You've covered a lot of territory today. You've learned about ASP.NET Web forms, and you've looked at both HTML server controls and Web controls. Not bad for a beginning chapter on Web forms! After today, you should be able use the rich functionality of these controls to build intricate user interfaces.
Web forms provide many benefits for ASP.NET pages. They let the server keep track of the UI: what the user is doing, and what each element should do. Through clever use of client-side script, ASP.NET pages post information about events to the server, which can handle them accordingly.
Web forms are made up of four types of server controls: HTML server controls, Web server controls, validation controls, and user controls. These controls have properties, methods, and events that allow the developer to manage applications intimately. Web forms also save the state of each control automatically.

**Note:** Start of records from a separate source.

(* ===== verification/OdpProps.v ===== *)
(** Flow keys as Netlink attributes: what is written, and what is read back
    ([lib/odp-util.c], modelled in [OdpUtil]). *)
From stdpp Require Import gmap.
From Stdlib Require Import Btauto.
From S2P Require Import Prelude Ofpbuf Packets Netlink OdpUtil.

(** ** The attributes of a flow *)

Definition tun_attrs (t : flow_tnl) : list (Z * list Z) :=
  (if flag (tun_flags t) FLOW_TNL_F_KEY then [(OVS_TUNNEL_KEY_ATTR_ID, le_split 8 (tun_id t))] else []) ++
  (if negb (tun_src t =? 0) then [(OVS_TUNNEL_KEY_ATTR_IPV4_SRC, le_split 4 (tun_src t))] else []) ++
  (if negb (tun_dst t =? 0) then [(OVS_TUNNEL_KEY_ATTR_IPV4_DST, le_split 4 (tun_dst t))] else []) ++
  (if negb (tun_tos t =? 0) then [(OVS_TUNNEL_KEY_ATTR_TOS, le_split 1 (tun_tos t))] else []) ++
  [(OVS_TUNNEL_KEY_ATTR_TTL, le_split 1 (tun_ttl t))] ++
  (if flag (tun_flags t) FLOW_TNL_F_DONT_FRAGMENT then [(OVS_TUNNEL_KEY_ATTR_DONT_FRAGMENT, [])] else []) ++
  (if flag (tun_flags t) FLOW_TNL_F_CSUM then [(OVS_TUNNEL_KEY_ATTR_CSUM, [])] else []).

Definition l3_attrs (f : flow) : list (Z * list Z) :=
  let l := f_l3 f in
  if dl_type (f_l2 f) =? htons ETH_TYPE_IP then
    [(OVS_KEY_ATTR_IPV4, ovs_key_ipv4 (nw_src l) (nw_dst l) (nw_proto l) (nw_tos l) (nw_ttl l) (ovs_to_odp_frag (nw_frag l)))]
  else if dl_type (f_l2 f) =? htons ETH_TYPE_IPV6 then
    [(OVS_KEY_ATTR_IPV6, ovs_key_ipv6 (ipv6_src l) (ipv6_dst l) (ipv6_label l) (nw_proto l) (nw_tos l) (nw_ttl l) (ovs_to_odp_frag (nw_frag l)))]
  else if is_arp f then
    [(OVS_KEY_ATTR_ARP, ovs_key_arp (nw_src l) (nw_dst l) (htons (nw_proto l)) (arp_sha (f_nd f)) (arp_tha (f_nd f)))]
  else [].

Definition mpls_attrs (f : flow) : list (Z * list Z) :=
  if negb (mpls_depth (f_l2 f) =? 0) then [(OVS_KEY_ATTR_MPLS, le_split 4 (mpls_lse (f_l2 f)))] else [].

Definition l4_attrs (f : flow) : list (Z * list Z) :=
  let l := f_l4 f in
  let proto := nw_proto (f_l3 f) in
  if is_ip_any f && negb (flag (nw_frag (f_l3 f)) FLOW_NW_FRAG_LATER) then
    if proto =? IPPROTO_TCP then [(OVS_KEY_ATTR_TCP, ovs_key_ports (tp_src l) (tp_dst l))]
    else if proto =? IPPROTO_UDP then [(OVS_KEY_ATTR_UDP, ovs_key_ports (tp_src l) (tp_dst l))]
    else if proto =? IPPROTO_SCTP then [(OVS_KEY_ATTR_SCTP, ovs_key_ports (tp_src l) (tp_dst l))]
    else if (dl_type (f_l2 f) =? htons ETH_TYPE_IP) && (proto =? IPPROTO_ICMP) then
      [(OVS_KEY_ATTR_ICMP, ovs_key_icmp (ntohs (tp_src l)) (ntohs (tp_dst l)))]
    else if (dl_type (f_l2 f) =? htons ETH_TYPE_IPV6) && (proto =? IPPROTO_ICMPV6) then
      (OVS_KEY_ATTR_ICMPV6, ovs_key_icmp (ntohs (tp_src l)) (ntohs (tp_dst l))) ::
      (if is_nd_type l then [(OVS_KEY_ATTR_ND, ovs_key_nd (nd_target (f_nd f)) (arp_sha (f_nd f)) (arp_tha (f_nd f)))] else [])
    else []
  else [].

Definition l2_5_attrs (f : flow) : list (Z * list Z) :=
  if ntohs (dl_type (f_l2 f)) <? ETH_TYPE_MIN then []
  else (OVS_KEY_ATTR_ETHERTYPE, le_split 2 (dl_type (f_l2 f))) :: l3_attrs f ++ mpls_attrs f ++ l4_attrs f.

Definition is_tagged (f : flow) : bool :=
  negb (vlan_tci (f_l2 f) =? htons 0) || (dl_type (f_l2 f) =? htons ETH_TYPE_VLAN).

Definition vlan_attrs (f : flow) : list (Z * list Z) :=
  if is_tagged f then
    [(OVS_KEY_ATTR_ETHERTYPE, le_split 2 (htons ETH_TYPE_VLAN)); (OVS_KEY_ATTR_VLAN, le_split 2 (vlan_tci (f_l2 f)));
     (OVS_KEY_ATTR_ENCAP, attrs (if vlan_tci (f_l2 f) =? htons 0 then [] else l2_5_attrs f))]
  else l2_5_attrs f.

Definition meta_attrs (f : flow) (port : Z) : list (Z * list Z) :=
  [(OVS_KEY_ATTR_PRIORITY, le_split 4 (skb_priority (f_meta f)))] ++
  (if negb (tun_dst (f_tunnel f) =? 0) then [(OVS_KEY_ATTR_TUNNEL, attrs (tun_attrs (f_tunnel f)))] else []) ++
  [(OVS_KEY_ATTR_SKB_MARK, le_split 4 (pkt_mark (f_meta f)))] ++
  (if negb (port =? ODPP_NONE) then [(OVS_KEY_ATTR_IN_PORT, le_split 4 port)] else []) ++
  [(OVS_KEY_ATTR_ETHERNET, ovs_key_ethernet (dl_src (f_l2 f)) (dl_dst (f_l2 f)))].

Definition key_attrs (f : flow) (port : Z) : list (Z * list Z) := meta_attrs f port ++ vlan_attrs f.

(** ** Types *)

Definition addr_ok (n : nat) (a : list Z) : Prop := length a = n /\ bytes a.

Record tnl_ok (t : flow_tnl) : Prop := {
  to_id : is_u64 (tun_id t); to_src : is_u32 (tun_src t); to_dst : is_u32 (tun_dst t); to_flags : is_u16 (tun_flags t);
  to_tos : is_u8 (tun_tos t); to_ttl : is_u8 (tun_ttl t)
}.

(** The members of a flow are in the ranges of their types, [nw_frag] has no
    other bits than the two it is made of, a VLAN tag has the CFI bit, which
    marks its presence, and ICMP types and codes fit into the byte they have. *)
Record flow_ok (f : flow) : Prop := {
  fo_tnl : tnl_ok (f_tunnel f);
  fo_priority : is_u32 (skb_priority (f_meta f));
  fo_mark : is_u32 (pkt_mark (f_meta f));
  fo_src : addr_ok 6 (dl_src (f_l2 f));
  fo_dst : addr_ok 6 (dl_dst (f_l2 f));
  fo_tci : is_u16 (vlan_tci (f_l2 f));
  fo_cfi : vlan_tci (f_l2 f) = 0 \/ flag (vlan_tci (f_l2 f)) (htons VLAN_CFI) = true;
  fo_type : is_u16 (dl_type (f_l2 f));
  fo_lse : is_u32 (mpls_lse (f_l2 f));
  fo_nw_src : is_u32 (nw_src (f_l3 f));
  fo_nw_dst : is_u32 (nw_dst (f_l3 f));
  fo_proto : is_u8 (nw_proto (f_l3 f));
  fo_tos : is_u8 (nw_tos (f_l3 f));
  fo_ttl : is_u8 (nw_ttl (f_l3 f));
  fo_frag : 0 <= nw_frag (f_l3 f) <= 3;
  fo_src6 : addr_ok 16 (ipv6_src (f_l3 f));
  fo_dst6 : addr_ok 16 (ipv6_dst (f_l3 f));
  fo_label : is_u32 (ipv6_label (f_l3 f));
  fo_tp_src : is_u16 (tp_src (f_l4 f));
  fo_tp_dst : is_u16 (tp_dst (f_l4 f));
  fo_icmp : nw_proto (f_l3 f) = IPPROTO_ICMP \/ nw_proto (f_l3 f) = IPPROTO_ICMPV6 ->
    ntohs (tp_src (f_l4 f)) < 256 /\ ntohs (tp_dst (f_l4 f)) < 256;
  fo_sha : addr_ok 6 (arp_sha (f_nd f));
  fo_tha : addr_ok 6 (arp_tha (f_nd f));
  fo_target : addr_ok 16 (nd_target (f_nd f))
}.

(** ** What is read back *)

Definition norm_tnl (t : flow_tnl) : flow_tnl :=
  if tun_dst t =? 0 then zero_tnl
  else FlowTnl (if flag (tun_flags t) FLOW_TNL_F_KEY then tun_id t else 0) (tun_src t) (tun_dst t) (Z.land (tun_flags t) 7)
         (tun_tos t) (tun_ttl t).

Definition norm_frag (frag : Z) : Z := if frag =? 0 then 0 else if frag =? 1 then 1 else 3.

Definition norm_l2 (f : flow) : flow_l2 :=
  let l := f_l2 f in
  let labelled := eth_type_mpls (dl_type l) && negb (mpls_depth l =? 0) in
  FlowL2 (dl_src l) (dl_dst l) (vlan_tci l)
    (if ntohs (dl_type l) <? ETH_TYPE_MIN then htons FLOW_DL_TYPE_NONE else dl_type l)
    (if labelled then mpls_lse l else 0) (if labelled then 1 else 0).

Definition norm_l3 (f : flow) : flow_l3 :=
  let l := f_l3 f in
  if dl_type (f_l2 f) =? htons ETH_TYPE_IP then
    FlowL3 (nw_src l) (nw_dst l) (nw_proto l) (nw_tos l) (nw_ttl l) (norm_frag (nw_frag l)) zero_in6 zero_in6 0
  else if dl_type (f_l2 f) =? htons ETH_TYPE_IPV6 then
    FlowL3 0 0 (nw_proto l) (nw_tos l) (nw_ttl l) (norm_frag (nw_frag l)) (ipv6_src l) (ipv6_dst l) (ipv6_label l)
  else if is_arp f then FlowL3 (nw_src l) (nw_dst l) (nw_proto l) 0 0 0 zero_in6 zero_in6 0
  else zero_l3.

(** Whether the transport layer is described. *)
Definition has_ports (f : flow) : bool :=
  let proto := nw_proto (f_l3 f) in
  is_ip_any f && negb (flag (nw_frag (f_l3 f)) FLOW_NW_FRAG_LATER) &&
  ((proto =? IPPROTO_TCP) || (proto =? IPPROTO_UDP) || (proto =? IPPROTO_SCTP) ||
   ((dl_type (f_l2 f) =? htons ETH_TYPE_IP) && (proto =? IPPROTO_ICMP)) ||
   ((dl_type (f_l2 f) =? htons ETH_TYPE_IPV6) && (proto =? IPPROTO_ICMPV6))).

You can turn any existing HTML element into an HTML server control by adding the runat="server" attribute. These controls are created on the server, and the appropriate HTML output is sent to the browser. Using HTML server controls allows you to manipulate the attributes of the HTML elements.

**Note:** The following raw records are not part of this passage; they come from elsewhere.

Section DpifOps.
Context {ring dev drv hash : Type} `{Ring : RteRing ring} `{Mb : RteMbuf} `{Drv : Drivers drv} `{Vh : VhostDev dev}
  `{Hash : RteHash flow_key hash}.
Context (others : dp ring dev drv hash -> res (dp ring dev drv hash)) (fuel : nat) (tid : Z) (views : union_views)
  (junk : nat -> Z).

Notation dpt := (dp ring dev drv hash).
Implicit Type d : dpt.

Definition vport_request (r : dpdk_vport_message) : dpdk_message :=
  Msg VPORT_CMD_FAMILY r (vport_as_flow views r) (vport_as_packet views r).
Definition flow_request (r : dpdk_flow_message) : dpdk_message :=
  Msg FLOW_CMD_FAMILY (flow_as_vport views r) r (flow_as_packet views r).
Definition packet_request (acts : list action) : dpdk_message :=
  Msg PACKET_CMD_FAMILY (packet_as_vport views acts) (packet_as_flow views acts) acts.

(** The members of a reply; a zeroed one reads as zero. *)
Definition vport_member (r : reply_body) : dpdk_vport_message :=
  match r with
  | VportReply r => r
  | FlowReply r => flow_as_vport views r
  | NoMsg => VportMsg 0 0 0 0 [] VPORT_TYPE_DISABLED zero_port_stats
  end.
Definition flow_member (r : reply_body) : dpdk_flow_message :=
  match r with FlowReply r => r | VportReply r => vport_as_flow views r | NoMsg => dpif_dpdk_flow_init end.

(** [dpif_dpdk_vport_transact] and [dpif_dpdk_flow_transact]: the return value
    and the reply, if one came. *)
Definition dpif_dpdk_vport_transact (request : dpdk_vport_message) d : res (Z * option dpdk_vport_message * dpt) :=
  '(error, d) ← dpdk_link_send others fuel tid (vport_request request) None d;
  if negb (error =? 0) then Ok (error, None, d) else
  '(reply, d) ← dpdk_link_recv_reply others fuel tid d;
  Ok (r_type reply, Some (vport_member (r_body reply)), d).

Definition dpif_dpdk_flow_transact (request : dpdk_flow_message) d : res (Z * option dpdk_flow_message * dpt) :=
  '(error, d) ← dpdk_link_send others fuel tid (flow_request request) None d;
  if negb (error =? 0) then Ok (error, None, d) else
  '(reply, d) ← dpdk_link_recv_reply others fuel tid d;
  Ok (r_type reply, Some (flow_member (r_body reply)), d).

(** The reply of a transaction that succeeded. *)
Definition replied {A} (r : option A) : res A := match r with Some a => Ok a | None => Err NullDeref end.

(** *** Ports *)

(** [dpif_dpdk_port_add]: the return value and the number of the port. *)
Definition dpif_dpdk_port_add (nd : netdev) d : res (Z * option Z * dpt) :=
  let type := dpif_dpdk_odport_type (netdev_type nd) in
  if bool_decide (type = VPORT_TYPE_VHOST) && (IFNAMSIZ <? zlen (netdev_name nd)) then Ok (EINVAL, None, d) else
  if bool_decide (type = VPORT_TYPE_DISABLED) then Ok (ENODEV, None, d) else
  let port_no := if bool_decide (type = VPORT_TYPE_BRIDGE) then 0
                 else if bool_decide (type = VPORT_TYPE_PHY) then phy_port_id nd else UINT32_MAX in
  let request := VportMsg 0 CMD_NEW 0 port_no (strncpy_array (netdev_name nd)) type zero_port_stats in
  '(error, reply, d) ← dpif_dpdk_vport_transact request d;
  if error =? 0 then r ← replied reply; Ok (error, Some (vm_port_no r), d) else Ok (error, None, d).

Definition dpif_dpdk_port_del (port_no : Z) d : res (Z * dpt) :=
  let request := VportMsg 0 CMD_DEL 0 port_no [] VPORT_TYPE_DISABLED zero_port_stats in
  '(error, _, d) ← dpif_dpdk_vport_transact request d;
  Ok (error, d).

(** The end of the two queries and of a step of the dump: the port of a reply. *)
Definition port_of_reply (r : dpdk_vport_message) : res (Z * option dpif_port) :=
  match dpif_dpdk_ofport_type (vm_type r) with
  | None => Ok (EINVAL, None)
  | Some type => name ← xstrdup_array (vm_port_name r); Ok (0, Some (DpifPort name type (vm_port_no r)))
  end.

Definition dpif_dpdk_port_query_by_number (port_no : Z) d : res (Z * option dpif_port * dpt) :=
  let request := VportMsg 0 CMD_GET 0 port_no [] VPORT_TYPE_DISABLED zero_port_stats in
  '(error, reply, d) ← dpif_dpdk_vport_transact request d;
  if negb (error =? 0) then Ok (error, None, d) else
  r ← replied reply; '(error, port) ← port_of_reply r; Ok (error, port, d).

Definition dpif_dpdk_port_query_by_name (devname : list Z) d : res (Z * option dpif_port * dpt) :=
  let request := VportMsg 0 CMD_GET 0 UINT32_MAX (strncpy_array devname) VPORT_TYPE_DISABLED zero_port_stats in
  '(error, reply, d) ← dpif_dpdk_vport_transact request d;
  if negb (error =? 0) then Ok (error, None, d) else
  r ← replied reply; '(error, port) ← port_of_reply r; Ok (error, port, d).

(** The state of a dump is the message sent next. *)
Definition dpif_dpdk_port_dump_start : dpdk_vport_message :=
  VportMsg 0 CMD_GET NLM_F_DUMP UINT32_MAX [] VPORT_TYPE_DISABLED zero_port_stats.

Definition dpif_dpdk_port_dump_next (state : dpdk_vport_message) d
  : res (Z * option dpif_port * dpdk_vport_message * dpt) :=
  '(error, reply, d) ← dpif_dpdk_vport_transact state d;
  if negb (error =? 0) then Ok (error, None, state, d) else
  r ← replied reply; '(error, port) ← port_of_reply r; Ok (error, port, r, d).

(** [dpif_dpdk_port_get_stats]: the request is on the stack, [uninit], and only
    its name and command are set. *)
Definition dpif_dpdk_port_get_stats (uninit : dpdk_vport_message) (name : list Z) d : res (Z * option port_stats * dpt) :=
  let request := VportMsg (vm_id uninit) CMD_GET (vm_flags uninit) (vm_port_no uninit) (strncpy_array name)
                   (vm_type uninit) (vm_stats uninit) in
  '(error, reply, d) ← dpif_dpdk_vport_transact request d;
  if error =? 0 then r ← replied reply; Ok (error, Some (vm_stats r), d) else Ok (error, None, d).

(** *** Flows *)

(** [dpif_dpdk_flow_get]: [actionsp] is the argument, if any, and the buffer it
    points to, if it does. *)
Definition dpif_dpdk_flow_get (key : option (list Z)) (key_len : Z) (actionsp : option (option ofpbuf)) d
  : res (Z * option (dpif_flow_stats * option ofpbuf) * dpt) :=
  match key with
  | None => Ok (EINVAL, None, d)
  | Some key =>
      request ← flow_message_get_create key key_len;
      '(error, reply, d) ← dpif_dpdk_flow_transact request d;
      if negb (error =? 0) then Ok (error, None, d) else
      r ← replied reply;
      buf ← match actionsp with
            | None => Ok None
            | Some None => Err NullDeref
            | Some (Some buf) => b ← dpif_dpdk_flow_actions_to_actions junk (fm_actions r) buf; Ok (Some b)
            end;
      Ok (0, Some (dpif_dpdk_flow_get_stats r, buf), d)
  end.

Definition dpif_dpdk_flow_put (put : dpif_flow_put) d : res (Z * option dpif_flow_stats * dpt) :=
  match put_key put with
  | None => Ok (EINVAL, None, d)
  | Some key =>
      request ← flow_message_put_create (put_flags put) key (put_key_len put) (put_actions_attrs put) (put_actions_len put);
      '(error, reply, d) ← dpif_dpdk_flow_transact request d;
      if error =? 0 then r ← replied reply; Ok (error, Some (dpif_dpdk_flow_get_stats r), d) else Ok (error, None, d)
  end.

Definition dpif_dpdk_flow_del (del : dpif_flow_del) d : res (Z * option dpif_flow_stats * dpt) :=
  match del_key del with
  | None => Ok (EINVAL, None, d)
  | Some key =>
      request ← flow_message_del_create key (del_key_len del);
      '(error, reply, d) ← dpif_dpdk_flow_transact request d;
      if error =? 0 then r ← replied reply; Ok (error, Some (dpif_dpdk_flow_get_stats r), d) else Ok (error, None, d)
  end.

Definition dpif_dpdk_flow_flush d : res (Z * dpt) :=
  '(error, _, d) ← dpif_dpdk_flow_transact flow_message_flush_create d; Ok (error, d).

(** The message of the dump's state. *)
Definition dpif_dpdk_flow_dump_start : dpdk_flow_message :=
  FlowMsg 0 CMD_GET NLM_F_DUMP empty_key zero_stats null_actions false.

(** [dpif_dpdk_flow_dump_next] with all pointers set: the key and the actions as
    attributes, and the statistics. *)
Definition dpif_dpdk_flow_dump_next (state : dpdk_flow_message) d
  : res (Z * option (ofpbuf * ofpbuf * dpif_flow_stats) * dpdk_flow_message * dpt) :=
  '(error, reply, d) ← dpif_dpdk_flow_transact state d;
  if negb (error =? 0) then Ok (error, None, state, d) else
  r ← replied reply;
  acts ← dpif_dpdk_flow_actions_to_actions junk (fm_actions r) (ofpbuf_init junk 0);
  let f := dpif_dpdk_flow_key_to_flow (fm_key r) in
  key ← odp_flow_key_from_flow junk (ofpbuf_init junk 0) f (odp_port (f_meta f));
  Ok (0, Some (key, acts, dpif_dpdk_flow_get_stats r), r, d).

(** *** Packets *)

(** [dpif_dpdk_execute]: [uninit] is the array of actions on the stack. *)
Definition dpif_dpdk_execute (uninit : list action) (ex : dpif_execute) d : res (Z * dpt) :=
  match ex_packet ex with
  | None => Ok (EINVAL, d)
  | Some packet =>
      acts ← dpif_dpdk_create_actions uninit (ex_actions ex) (ex_actions_len ex);
      dpdk_link_send others fuel tid (packet_request acts) (Some packet) d
  end.

(** The first loop of [dpif_dpdk_operate]: the errors of the operations done,
    and the requests and packets collected. *)
Fixpoint operate_loop (uninit : list action) (ops : list dpif_op) d
  : res (list (option Z) * list (dpdk_message * option (list Z)) * dpt) :=
  match ops with
  | [] => Ok ([], [], d)
  | OpFlowPut put :: ops =>
      '(error, _, d) ← dpif_dpdk_flow_put put d;
      '(errors, execs, d) ← operate_loop uninit ops d;
      Ok (Some error :: errors, execs, d)
  | OpFlowDel del :: ops =>
      '(error, _, d) ← dpif_dpdk_flow_del del d;
      '(errors, execs, d) ← operate_loop uninit ops d;
      Ok (Some error :: errors, execs, d)
  | OpExecute ex :: ops =>
      acts ← dpif_dpdk_create_actions uninit (ex_actions ex) (ex_actions_len ex);
      '(errors, execs, d) ← operate_loop uninit ops d;
      Ok (None :: errors, (packet_request acts, ex_packet ex) :: execs, d)
  end.

(** [dpif_dpdk_operate]: the errors of all operations. *)
Definition dpif_dpdk_operate (uninit : list action) (ops : list dpif_op) d : res (list Z * dpt) :=
  '(errors, execs, d) ← operate_loop uninit ops d;
  '(err, d) ← (if 0 <? zlen execs then dpdk_link_send_bulk others fuel tid execs d else Ok (0, d));
  Ok (map (default err) errors, d).

(** [dpif_dpdk_recv]: the key is stored behind the packet, in the same buffer. *)
Definition dpif_dpdk_recv d : res (Z * option dpif_upcall * dpt) :=
  '(error, r, d) ← dpdk_link_recv_packet others junk fuel d;
  if negb (error =? 0) then Ok (error, None, d) else
  '(buf, info) ← replied r;
  match (match u_cmd info with PACKET_CMD_MISS => Some DPIF_UC_MISS | PACKET_CMD_ACTION => Some DPIF_UC_ACTION | _ => None end) with
  | None => Ok (EINVAL, None, d)
  | Some type =>
      let f := dpif_dpdk_flow_key_to_flow (u_key info) in
      key ← odp_flow_key_from_flow junk (ofpbuf_init junk 0) f (odp_port (f_meta f));
      bytes ← load_bytes (base key) (data key) (size key);
      '(buf, _) ← ofpbuf_put junk buf bytes;
      let buf := set_window (data buf) (size buf - size key) buf in
      Ok (0, Some (DpifUpcall type buf (ofpbuf_tail buf) (size key)), d)
  end.
End DpifOps.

Web server controls are more complex than HTML server controls, and often they represent more involved user interface elements. These controls are created on the server and provide a plethora of properties and methods for you to manipulate.
Tomorrow you'll examine another type of server controls: user controls. These are custom-built controls that can encapsulate any piece of functionality you want. You're well on your way to building complex ASP.NET pages!